Notwithstanding the foregoing, a Constructive Termination shall not occur unless Executive has
provided notice to the Company of the existence of the condition constituting a Constructive
Termination within 90 days of its initial occurrence, the Company has failed to cure such condition
within 30 days following receipt of such notice and Executive has terminated his employment not
more than two years following the initial occurrence of such condition.

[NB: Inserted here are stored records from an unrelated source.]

(** X1: passive runs compose.  A passive run of [T1 + T2] trials is the run
    of [T1] trials followed, from the state that run leaves, by the run of
    [T2] trials: the traces follow one another, the error counts add up, and
    a batch that raises ends the whole run with its exception. *)
Theorem passive_batches_compose {W : Type} (E : env W) (code : pyval)
    (T1 T2 : Z) (delta p_swap : float) (objs : list pyval) (w : W) :
  0 <= T1 -> 0 <= T2 ->
  run E (ec_monte_carlo code (T1 + T2) delta p_swap (Some objs)) w
  = match run E (ec_monte_carlo code T1 delta p_swap (Some objs)) w with
    | (tr1, Returned e1, w1) =>
        match run E (ec_monte_carlo code T2 delta p_swap (Some objs)) w1 with
        | (tr2, Returned e2, w2) => (tr1 ++ tr2, Returned (e1 + e2), w2)
        | (tr2, Raised e, w2) => (tr1 ++ tr2, Raised e, w2)
        end
    | (tr1, Raised e, w1) => (tr1, Raised e, w1)
    end.
Proof.
  intros H1 H2. unfold ec_monte_carlo, range_len.
  rewrite Z2Nat.inj_add by assumption. cbn [configure].
  rewrite !run_bind. cbn [run mret prog_ret]. rewrite !run_bind.
  rewrite for_range_app, run_bind.
  match goal with
  | |- context [run E (for_range (Z.to_nat T1) ?b 0) w] =>
      destruct (run E (for_range (Z.to_nat T1) b 0) w) as [[t1 [s1 | e]] w1]
  end; [| reflexivity].
  repeat first [rewrite run_bind | progress cbn [run mret prog_ret app]].
  match goal with
  | |- context [run E (for_range (Z.to_nat T2) (trial _ _ _ _ ?l) s1) w1] =>
      pose proof (for_range_shift E code delta p_swap (Some objs) l
                    (Z.to_nat T2) s1 0 w1) as Hs
  end.
  rewrite Z.add_0_r in Hs. rewrite Hs. clear Hs.
  match goal with
  | |- context [run E (for_range (Z.to_nat T2) ?b 0) w1] =>
      destruct (run E (for_range (Z.to_nat T2) b 0) w1) as [[t2 [s2 | e]] w2]
  end; simpl; rewrite ?app_nil_r; [| reflexivity].
  repeat f_equal. lia.
Qed.

Lemma passive_batches_compose_witness :
  0 <= 2 /\ 0 <= 1
  /\ outcome_of (run stub_env
                   (ec_monte_carlo RHG_code (2 + 1) delta0 p_swap0 (Some bundle4))
                   (stub_start [true; false; false]))
     = Returned (1 + 1).
Proof.
  split; [lia |]. split; [lia |].
  rewrite (passive_batches_compose stub_env RHG_code 2 1 delta0 p_swap0 bundle4
             (stub_start [true; false; false])) by lia.
  reflexivity.
Defined.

7.4 NATURAL TRANSITION. The Company and Executive also wish to provide for their respective
rights and obligations should they mutually agree to engage Executive in the process of recruiting
a successor Chief Executive Officer and assisting in that person’s transition into his or her
responsibilities as the Company’s CEO (a “NATURAL TRANSITION”). Executive’s responsibilities in
any Natural Transition would include (i) assisting in the identification, selection, and
recruitment of a successor CEO, (ii) working with the Board of Directors and successor CEO to
design and implement a transition process that is optimal for the Company, and (iii) during such
period of up to twelve (12) months after termination of employment as may be mutually agreed by the
Company and Executive (the “TRANSITION PERIOD”) making himself available on a mutually acceptable
schedule for, and providing, such assistance and guidance, strategic and otherwise, as the Company
or the successor CEO may request (but not to exceed 25% of his working time during such period,
considered in the aggregate and exclusive of Executive’s duties and responsibilities as Chairman)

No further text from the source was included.